The glyptodon is part of the group of placental mammals known as Xenarthra. This order of mammals includes armadillos, as well as several extinct species.

The glyptodon emerged in the Pliocene in South America, migrating north after, when the Isthmus of Panama joined the Americas. It is believed that they were hunted by human populations in their environment, to use the carcasses of dead animals as a refuge from hostile environments. Became extinct about 10,000 to 8,500 years.

The glyptodontes oldest known lived in the early Tertiary and were not very large. After appearing species were becoming larger, until in the Quaternary, when there were also megatherium, there were real giants who roamed in what is now Patagonia Argentina. They had a great half-shell shaped eggshell consists of many hexagonal shaped plates, round, etc.., He was locked below the animal's body with a sturdy skeleton, had a long tail, some species, finished off with barbed thick and compact.

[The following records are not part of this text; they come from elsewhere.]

(* ===== verification/Plan.v ===== *)
(** * Plans and the state diff (balansir-common: plan.rs, diff.rs, snapshot.rs)

    [StateDiff_build] compares the desired rules with the rules believed to be active
    and returns the operations that converge the one to the other.  The reference
    semantics of a plan is [apply_ops]; the theorems say when the plan is empty and
    that applying it converges.  The driver list of the desired state plays no part,
    as in the source. *)

From S2P Require Import Prelude Types.

Inductive ReconciliationOperation :=
| CreateDriver (d : DriverId)
| RemoveDriver (d : DriverId)
| RestartDriver (d : DriverId)
| UpdatePolicy (r : DesiredRule)
| RemovePolicy (id : Z)
| NoOp.

Definition is_noop (op : ReconciliationOperation) : bool :=
  match op with NoOp => true | _ => false end.

Record ReconciliationPlan := mkPlan {
  generation_before : Z;
  generation_after : Z;
  operations : list ReconciliationOperation;
}.

Definition ReconciliationPlan_new (gen_before : Z) (ops : list ReconciliationOperation) :
    ReconciliationPlan :=
  mkPlan gen_before
    (if existsb (fun op => negb (is_noop op)) ops then u64 (gen_before + 1) else gen_before) ops.

Definition plan_is_empty (p : ReconciliationPlan) : bool :=
  match operations p with
  | [] => true
  | ops => forallb is_noop ops
  end.

(** [uuid] and [created_at] are given. *)
Record PlanMetadata := mkMetadata { plan_id : Z; m_generation : Z; created_at : Z }.

Record Snapshot := mkSnap {
  s_desired : DesiredState;
  s_actual : ActualState;
  s_metadata : PlanMetadata;
}.

(** ** The diff *)

Definition find_rule (id : Z) (l : list ActualRule) : option ActualRule :=
  List.find (fun r => ar_id r =? id) l.

(** The active rule already is what is wanted. *)
Definition rule_matches (ar : ActualRule) (rule : DesiredRule) : bool :=
  bool_decide (ar_action ar = dr_action rule) && bool_decide (ar_flow ar = dr_flow rule).

Definition rule_ops (actual : list ActualRule) (rule : DesiredRule) :
    list ReconciliationOperation :=
  match find_rule (dr_id rule) actual with
  | Some ar => if rule_matches ar rule then [] else [UpdatePolicy rule]
  | None => [UpdatePolicy rule]
  end.

Definition removal_ops (desired : list DesiredRule) (ar : ActualRule) :
    list ReconciliationOperation :=
  if existsb (fun r => dr_id r =? ar_id ar) desired then [] else [RemovePolicy (ar_id ar)].

Definition StateDiff_build (desired : DesiredState) (actual : ActualState)
    (current_generation : Z) : ReconciliationPlan :=
  let ops := flat_map (rule_ops (active_rules actual)) (rules desired)
    ++ flat_map (removal_ops (rules desired)) (active_rules actual) in
  ReconciliationPlan_new current_generation (match ops with [] => [NoOp] | _ => ops end).

(** [BasicPlanner] *)
Definition build_plan : DesiredState -> ActualState -> Z -> ReconciliationPlan := StateDiff_build.

(** ** What a plan does when every step succeeds

    The mirror of an applied rule replaces every entry with its id. *)

Definition mirror_update (rule_id : option Z) (rule : DesiredRule) (l : list ActualRule) :
    list ActualRule :=
  List.filter (fun r => negb (ar_id r =? dr_id rule)) l
  ++ [mkActualRule (dr_id rule) (dr_action rule) rule_id (dr_flow rule)].

Definition mirror_remove (id : Z) (l : list ActualRule) : list ActualRule :=
  List.filter (fun r => negb (ar_id r =? id)) l.

(** [rid] gives the mechanism's handle of each installed rule. *)
Definition apply_op (rid : DesiredRule -> option Z) (l : list ActualRule)
    (op : ReconciliationOperation) : list ActualRule :=
  match op with
  | UpdatePolicy r => mirror_update (rid r) r l
  | RemovePolicy id => mirror_remove id l
  | _ => l
  end.

Definition apply_ops (rid : DesiredRule -> option Z) (ops : list ReconciliationOperation)
    (l : list ActualRule) : list ActualRule :=
  fold_left (apply_op rid) ops l.

(** ** Convergence *)

Definition converged (desired : list DesiredRule) (actual : list ActualRule) : Prop :=
  (forall r, In r desired -> exists a,
     find_rule (dr_id r) actual = Some a /\ rule_matches a r = true) /\
  (forall a, In a actual -> exists r, In r desired /\ dr_id r = ar_id a).

(** Rules that share an id ask for the same thing. *)
Definition consistent (desired : list DesiredRule) : Prop :=
  forall r r', In r desired -> In r' desired -> dr_id r = dr_id r' ->
    dr_action r = dr_action r' /\ dr_flow r = dr_flow r'.

Lemma rule_matches_iff a r :
  rule_matches a r = true <-> ar_action a = dr_action r /\ ar_flow a = dr_flow r.
Proof. unfold rule_matches. by rewrite andb_true_iff, !bool_decide_eq_true. Qed.

Lemma find_rule_filter_ne id id' l :
  id <> id' ->
  find_rule id (List.filter (fun r => negb (ar_id r =? id')) l) = find_rule id l.
Proof.
  intros Hne. unfold find_rule. induction l as [|a l IH]; [done|]. cbn [List.filter List.find].
  destruct (ar_id a =? id') eqn:E; cbn [negb List.find].
  - rewrite IH. replace (ar_id a =? id) with false by lia. reflexivity.
  - by rewrite IH.
Qed.

Lemma find_rule_filter_eq id l :
  find_rule id (List.filter (fun r => negb (ar_id r =? id)) l) = None.
Proof.
  induction l as [|a l IH]; [done|]. cbn. destruct (ar_id a =? id) eqn:E; cbn; [done|].
  by rewrite E.
Qed.

Lemma find_rule_app id l l' :
  find_rule id (l ++ l') =
    match find_rule id l with Some a => Some a | None => find_rule id l' end.
Proof.
  unfold find_rule. induction l as [|a l IH]; [done|]. cbn.
  destruct (ar_id a =? id); [done|apply IH].
Qed.

Lemma find_mirror_update id rid r l :
  find_rule id (mirror_update rid r l) =
    if id =? dr_id r then Some (mkActualRule (dr_id r) (dr_action r) rid (dr_flow r))
    else find_rule id l.
Proof.
  unfold mirror_update. rewrite find_rule_app. destruct (id =? dr_id r) eqn:E.
  - replace id with (dr_id r) by lia. rewrite find_rule_filter_eq. cbn. by rewrite Z.eqb_refl.
  - rewrite find_rule_filter_ne by lia. destruct (find_rule id l); [done|].
    cbn. by replace (dr_id r =? id) with false by lia.
Qed.

(** The two halves of the plan. *)
Definition outdated (actual : list ActualRule) (rule : DesiredRule) : bool :=
  match find_rule (dr_id rule) actual with
  | Some ar => negb (rule_matches ar rule)
  | None => true
  end.

Definition unwanted (desired : list DesiredRule) (ar : ActualRule) : bool :=
  negb (existsb (fun r => dr_id r =? ar_id ar) desired).

Lemma diff_updates actual desired :
  flat_map (rule_ops actual) desired =
    map UpdatePolicy (List.filter (outdated actual) desired).
Proof.
  induction desired as [|r l IH]; [done|]. cbn [flat_map List.filter]. rewrite IH.
  unfold rule_ops, outdated. by repeat case_match.
Qed.

Lemma diff_removals actual desired :
  flat_map (removal_ops desired) actual =
    map RemovePolicy (map ar_id (List.filter (unwanted desired) actual)).
Proof.
  induction actual as [|a l IH]; [done|]. cbn [flat_map List.filter]. rewrite IH.
  unfold removal_ops, unwanted. by case_match.
Qed.

Lemma filter_nil {A} (p : A -> bool) l :
  List.filter p l = [] <-> forall x, In x l -> p x = false.
Proof.
  induction l as [|x l IH]; cbn; [naive_solver|]. destruct (p x) eqn:E; split.
  - discriminate.
  - intros H. specialize (H x (or_introl eq_refl)). congruence.
  - rewrite IH. intros H y [->|Hy]; auto.
  - intros H. apply IH. auto.
Qed.

Lemma unwanted_false desired a :
  unwanted desired a = false <-> exists r, In r desired /\ dr_id r = ar_id a.
Proof.
  unfold unwanted. rewrite negb_false_iff, existsb_exists.
  split; intros (r & H & E); exists r; split; auto; lia.
Qed.

Lemma plan_empty_updates desired actual gen :
  plan_is_empty (StateDiff_build desired actual gen) = true <->
  List.filter (outdated (active_rules actual)) (rules desired) = [] /\
  List.filter (unwanted (rules desired)) (active_rules actual) = [].
Proof.
  unfold StateDiff_build, plan_is_empty. rewrite diff_updates, diff_removals. cbn.
  destruct (List.filter (outdated _) _); cbn; [|by split; [|intros []]].
  destruct (List.filter (unwanted _) _); cbn; [done|by split; [|intros []]].
Qed.

(** Updates leave the last rule of each id. *)
Lemma find_apply_updates rid us l id :
  (find_rule id (apply_ops rid (map UpdatePolicy us) l) = find_rule id l /\
     forall u, In u us -> dr_id u <> id) \/
  (exists u, In u us /\ dr_id u = id /\
     find_rule id (apply_ops rid (map UpdatePolicy us) l) =
       Some (mkActualRule (dr_id u) (dr_action u) (rid u) (dr_flow u))).
Proof.
  revert l. induction us as [|u us IH]; intros l; [left; by split|].
  cbn [map]. change (apply_ops rid (UpdatePolicy u :: map UpdatePolicy us) l) with
    (apply_ops rid (map UpdatePolicy us) (mirror_update (rid u) u l)).
  destruct (IH (mirror_update (rid u) u l)) as [[E H]|(v & Hv & Hid & E)].
  - rewrite E, find_mirror_update. destruct (id =? dr_id u) eqn:Eu.
    + right. exists u. repeat split; [by left|lia].
    + left. split; [done|]. intros v [<-|Hv]; [lia|auto].
  - right. exists v. repeat split; auto. by right.
Qed.

Lemma apply_updates_in rid us l a :
  In a (apply_ops rid (map UpdatePolicy us) l) ->
  In a l \/ exists u, In u us /\ dr_id u = ar_id a.
Proof.
  revert l. induction us as [|u us IH]; intros l; [by left|]. cbn [map].
  change (apply_ops rid (UpdatePolicy u :: map UpdatePolicy us) l) with
    (apply_ops rid (map UpdatePolicy us) (mirror_update (rid u) u l)).
  intros [H|(v & Hv & E)]%IH; [|right; exists v; split; [by right|done]].
  apply in_app_or in H as [H%filter_In|[<-|[]]]; [left; apply H|].
  right. exists u. split; [by left|done].
Qed.

Lemma apply_removes_eq rid ids l :
  apply_ops rid (map RemovePolicy ids) l =
    List.filter (fun a => negb (existsb (fun id => ar_id a =? id) ids)) l.
Proof.
  revert l. induction ids as [|id ids IH]; intros l.
  - cbn. induction l as [|a l IHl]; cbn; congruence.
  - cbn [map existsb]. change (apply_ops rid (RemovePolicy id :: map RemovePolicy ids) l) with
      (apply_ops rid (map RemovePolicy ids) (mirror_remove id l)).
    rewrite IH. unfold mirror_remove. induction l as [|a l IHl]; [done|]. cbn [List.filter].
    destruct (ar_id a =? id); cbn [negb orb List.filter]; rewrite <- IHl; by repeat case_match.
Qed.

Lemma find_apply_removes rid ids l id :
  ~ In id ids -> find_rule id (apply_ops rid (map RemovePolicy ids) l) = find_rule id l.
Proof.
  revert l. induction ids as [|id' ids IH]; intros l Hn; [done|]. cbn [map].
  change (apply_ops rid (RemovePolicy id' :: map RemovePolicy ids) l) with
    (apply_ops rid (map RemovePolicy ids) (mirror_remove id' l)).
  rewrite IH by (intros H; apply Hn; by right).
  apply find_rule_filter_ne. intros ->. apply Hn. by left.
Qed.

Lemma apply_ops_app rid ops ops' l :
  apply_ops rid (ops ++ ops') l = apply_ops rid ops' (apply_ops rid ops l).
Proof. apply fold_left_app. Qed.

Lemma apply_plan_halves rid desired actual gen :
  apply_ops rid (operations (StateDiff_build desired actual gen)) (active_rules actual) =
  apply_ops rid
    (map RemovePolicy (map ar_id (List.filter (unwanted (rules desired)) (active_rules actual))))
    (apply_ops rid
      (map UpdatePolicy (List.filter (outdated (active_rules actual)) (rules desired)))
      (active_rules actual)).
Proof.
  unfold StateDiff_build. cbn [operations ReconciliationPlan_new].
  rewrite diff_updates, diff_removals, <- apply_ops_app.
  set (ops := _ ++ _). by destruct ops.
Qed.

Lemma outdated_false actual r :
  outdated actual r = false <->
  exists a, find_rule (dr_id r) actual = Some a /\ rule_matches a r = true.
Proof.
  unfold outdated. destruct (find_rule (dr_id r) actual) as [a|].
  - rewrite negb_false_iff. split; [eauto|]. by intros (b & [= <-] & H).
  - split; [done|]. by intros (b & [=] & _).
Qed.

Lemma plan_empty_converged desired actual gen :
  plan_is_empty (StateDiff_build desired actual gen) = true <->
  converged (rules desired) (active_rules actual).
Proof.
  rewrite plan_empty_updates, !filter_nil. unfold converged.
  split; intros [H1 H2]; split; intros x Hx.
  - by apply outdated_false, H1.
  - by apply unwanted_false, H2.
  - by apply outdated_false, H1.
  - by apply unwanted_false, H2.
Qed.

Lemma converged_consistent desired actual : converged desired actual -> consistent desired.
Proof.
  intros [H _] r r' Hr Hr' E.
  destruct (H r Hr) as (a & Ha & Hm), (H r' Hr') as (b & Hb & Hm').
  rewrite E in Ha. rewrite Ha in Hb. injection Hb as ->.
  apply rule_matches_iff in Hm as [<- <-], Hm' as [<- <-]. done.
Qed.

(** After the updates, a wanted rule is in place. *)
Lemma updates_install rid desired actual r :
  consistent desired -> In r desired ->
  exists a,
    find_rule (dr_id r)
      (apply_ops rid (map UpdatePolicy (List.filter (outdated actual) desired)) actual) = Some a
    /\ rule_matches a r = true.
Proof.
  intros Hc Hr.
  destruct (find_apply_updates rid (List.filter (outdated actual) desired) actual (dr_id r))
    as [[E H]|(u & Hu & Hid & E)].
  - rewrite E. apply outdated_false. destruct (outdated actual r) eqn:Eo; [|done].
    exfalso. apply (H r); [by apply filter_In|done].
  - exists (mkActualRule (dr_id u) (dr_action u) (rid u) (dr_flow u)). split; [done|].
    apply filter_In in Hu as [Hu _]. apply rule_matches_iff. cbn. by apply Hc.
Qed.

(** The diff is right.  The plan is empty exactly when the actual state has
    converged; and applying the plan makes it converge exactly when the desired rules
    are consistent, that is, rules with one id agree on action and flow. *)
Theorem diff_converges desired actual gen rid :
  let plan := StateDiff_build desired actual gen in
  (plan_is_empty plan = true <-> converged (rules desired) (active_rules actual)) /\
  (converged (rules desired) (apply_ops rid (operations plan) (active_rules actual)) <->
   consistent (rules desired)).
Proof.
  intros plan. split; [apply plan_empty_converged|].
  split; [apply converged_consistent|]. intros Hc.
  unfold plan. rewrite apply_plan_halves. split.
  - intros r Hr. rewrite find_apply_removes; [by apply updates_install|].
    intros (a & E & [_ Hu]%filter_In)%in_map_iff.
    assert (Hw : unwanted (rules desired) a = false) by (apply unwanted_false; eauto).
    congruence.
  - intros a. rewrite apply_removes_eq. intros [Ha Hn]%filter_In.
    apply apply_updates_in in Ha as [Ha|(u & Hu & E)].
    + apply unwanted_false. destruct (unwanted (rules desired) a) eqn:E; [|done].
      apply negb_true_iff in Hn. rewrite <- Hn. symmetry. apply existsb_exists.
      exists (ar_id a). split; [|by apply Z.eqb_refl]. by apply in_map, filter_In.
    + apply filter_In in Hu as [Hu _]. eauto.
Qed.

Elasmotherium and the origen of unicorn

Elasmotherium ("Thin Plate Beast") was a genus of giant rhinoceros which stood, on average, 2.7 metres (8.9 ft) high and 6 metres (20 ft) long, with a single two-meter-long horn in the forehead. The animal may have weighed up to 5 tonnes (5.5 short tons). Its legs were longer than those of other rhinos and were designed for galloping, giving it a horse-like gait. It was probably a fast runner, in spite of its size. Its teeth were similar to those of horses, and it probably grazed low herbs.

The genus appeared during the Late Pliocene in Central Asia, being derived from the genus Sinotherium. E. inexpectatum and E. peii inhabited Eastern China during the Upper Pliocene to Early Pleistocene. They disappeared approximately 1.6 Ma.

Morphological peculiarities of elasmotherians have generated two main hypotheses concerning their appearance and the character of their habitat. The first, most widely accepted view[citation needed] which was also described above, portrays them as large woolly animals with a large forehead horn that thrived on an open steppe. Fossils of the horn, however, have not been found. The other view[citation needed] assigns elasmotherians to riparian biotopes. It is probable that elasmotherians dwelt in both riparian and steppe biotope[citation needed]. The riparian biotope is suggested by dental and skull morphology. The combination of such characteristics as the absence of canines and strongly developed lateral processes of the atlas implies lateral movements of the head, presumably for grasping grass. The hypsodont dentition indicates presence of mineral grains in the food. Such food could be obtained by pulling out dense plants from the moist soil. These conditions are typical for riparian biotopes. On the other hand, a steppe biotope is indicated by their rather long and slender limbs, which would have served well for creatures grazing over vast areas.

It is believed that Elasmotherium died out in prehistoric times. However, according to science writer and cryptozoologist Willy Ley, the animal may have survived long enough to be remembered in the legends of the Evenk people of Russia as a huge black bull with a single horn in the forehead.

There is also a testimony by the medieval traveller Ibn Fadlan which has been interpreted by some[who?] to indicate that Elasmotherium may have survived into historical times.